### TASK OBJECTIVE
In the records below, find the line that contains "Lemma retyped_struct j" and the line that contains "(exists n, h". Set down exactly those lines and every line between them, and nothing more.

-------- THE RECORDS

(** Giving an item a name, or flags besides its type, does not change its value. *)
Lemma holds_rename h j p D f :
  holds h j p D -> (forall n, n_child (f n) = n_child n) -> (forall n, struct_of j n -> struct_of j (f n)) ->
  holds (alter f p h) j p D.
Proof.
  rewrite !holds_parts. intros ((n & Hn & Hs) & l & D' & Hc & -> & Hp & Hi) Hch Hf.
  split; [exists (f n); split; [by rewrite lookup_alter_eq, Hn|auto]|]. exists l, D'.
  assert (forall x, x ∈ D' -> alter f p h !! x = h !! x) as Hx.
  { intros x Hx. apply lookup_alter_ne. set_solver. }
  assert ((forall x, x ∈ l -> x ∈ D') -> chain (alter f p h) p l) as Hchain.
  { intros Hin. apply (chain_frame h); [auto| |done]. rewrite lookup_alter_eq, Hn. cbn. by rewrite Hch. }
  destruct j as [| | | |js|ms]; cbn [below] in *; try (destruct Hi as [-> ->]; split; [|done]; apply Hchain; by intros x ?%elem_of_nil).
  - assert (forall x, x ∈ l -> x ∈ D') as Hin by (eapply items_in; [|exact Hi]; intros; by eapply holds_root).
    split; [auto|]. do 2 (split; [done|]). eapply (items_relinked holds holds_frame holds_root); [exact Hi|auto|].
    intros q Hq. by rewrite Hx by auto.
  - assert (forall h m x E, member_holds h m x E -> x ∈ E) as Hr by (intros ???? [_ ?]; by eapply holds_root).
    assert (forall x, x ∈ l -> x ∈ D') as Hin by (eapply items_in; [|exact Hi]; by apply Hr).
    split; [auto|]. do 2 (split; [done|]).
    eapply (items_relinked member_holds member_holds_frame Hr); [exact Hi|auto|].
    intros q Hq. by rewrite Hx by auto.
Qed.

Definition retyped (constant_key : bool) (t : Z) : Z :=
  if constant_key then Z.lor t cJSON_StringIsConst else Z.land t (Z.lnot cJSON_StringIsConst).

Lemma retyped_struct j n constant_key name :
  struct_of j n ->
  struct_of j (n <| n_string := name |> <| n_type := retyped constant_key (n_type n) |>).
Proof.
  unfold struct_of, retyped. cbn. intros (Ht & Hr & H). destruct constant_key.
  - rewrite !Z.land_lor_distr_l, Ht, Hr. change (Z.land cJSON_StringIsConst 0xFF) with 0.
    change (Z.land cJSON_StringIsConst cJSON_IsReference) with 0. by rewrite !Z.lor_0_r.
  - rewrite <- !Z.land_assoc. change (Z.land (Z.lnot cJSON_StringIsConst) 0xFF) with 0xFF.
    change (Z.land (Z.lnot cJSON_StringIsConst) cJSON_IsReference) with cJSON_IsReference. by rewrite Ht, Hr.
Qed.

Lemma add_member_holds h ms a D name constant_key j x E :
  holds h (JObject ms) a D -> holds h j x E -> D ## E ->
  (exists n, h !! x = Some n /\ n_next n = None) ->
  exists h', add_item_to_object (Some a) (Some name) (Some x) constant_key h = Some (Some (true, h')) /\
    holds h' (cJSON_AddItemToObject (JObject ms) name j) a (D ∪ E) /\
    (forall q, q ∉ D ∪ E -> h' !! q = h !! q).
Proof.
  intros Ho Hj Hd (nx & Hnx & Hxn). pose proof (holds_root _ _ _ _ Hj) as HxE.
  set (f := fun n => n <| n_string := Some name |> <| n_type := retyped constant_key (n_type n) |>).
  assert (forall q, q <> x -> alter f x h !! q = h !! q) as Hf by (intros; by apply lookup_alter_ne).
  assert (holds (alter f x h) (JObject ms) a D) as Ho1.
  { apply (holds_frame h); [done| |]; intros; by rewrite Hf by (pose proof (holds_root _ _ _ _ Ho); set_solver). }
  assert (holds (alter f x h) j x E) as Hj1 by (apply holds_rename; [done|done|]; intros; by apply retyped_struct).
  destruct Ho1 as ((n & Hn & Hs) & l & D' & Hc & -> & Ha & Hi).
  assert (forall h m x E, member_holds h m x E -> x ∈ E) as Hr by (intros ???? [_ ?]; by eapply holds_root).
  assert (forall y, y ∈ l -> y ∈ D') as Hin by (eapply items_in; [|exact Hi]; by apply Hr).
  assert (exists nx', alter f x h !! x = Some nx' /\ n_next nx' = None /\ n_string nx' = Some name)
    as (nx' & Hnx' & Hnn & Hns) by (rewrite lookup_alter_eq, Hnx; by eexists).
  destruct (add_item_does (alter f x h) a l x Hc) as (b & h' & E1 & -> & Hadd).
  { eapply holds_detached; [exact Hin|exact Hd|exact Hj1|by exists nx']. }
  exists h'. split; [|split].
  - unfold add_item_to_object. rewrite !bool_decide_eq_false_2 by set_solver. cbn [orb].
    destruct (does_assign x nx f (fun _ h1 => h1 = alter f x h) h Hnx eq_refl) as ([] & h1 & E0 & ->).
    unfold mbind, attempt_bind. change (assign (Some x) _ h) with (assign (Some x) f h). rewrite E0. exact E1.
  - split; [by eapply added_root|]. exists (l ++ [x]), (D' ∪ E). split; [by eapply added_chain|].
    split; [set_solver|]. split; [set_solver|]. cbn [cJSON_AddItemToObject].
    apply (added_items member_holds member_holds_frame Hr (alter f x h) h' a l x); [done..|set_solver| |set_solver|set_solver].
    split; [by exists nx'|done].
  - intros q Hq. destruct Hadd as (_ & _ & Hrl). destruct (Hrl q) as [_ H].
    rewrite H, lookup_alter_ne, Hf; [done|set_solver|set_solver|]. intros [->|?%Hin]%elem_of_cons; set_solver.
Qed.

----------------

### RESPONSE
Lemma retyped_struct j n constant_key name :
  struct_of j n ->
  struct_of j (n <| n_string := name |> <| n_type := retyped constant_key (n_type n) |>).
Proof.
  unfold struct_of, retyped. cbn. intros (Ht & Hr & H). destruct constant_key.
  - rewrite !Z.land_lor_distr_l, Ht, Hr. change (Z.land cJSON_StringIsConst 0xFF) with 0.
    change (Z.land cJSON_StringIsConst cJSON_IsReference) with 0. by rewrite !Z.lor_0_r.
  - rewrite <- !Z.land_assoc. change (Z.land (Z.lnot cJSON_StringIsConst) 0xFF) with 0xFF.
    change (Z.land (Z.lnot cJSON_StringIsConst) cJSON_IsReference) with cJSON_IsReference. by rewrite Ht, Hr.
Qed.

Lemma add_member_holds h ms a D name constant_key j x E :
  holds h (JObject ms) a D -> holds h j x E -> D ## E ->
  (exists n, h !! x = Some n /\ n_next n = None) ->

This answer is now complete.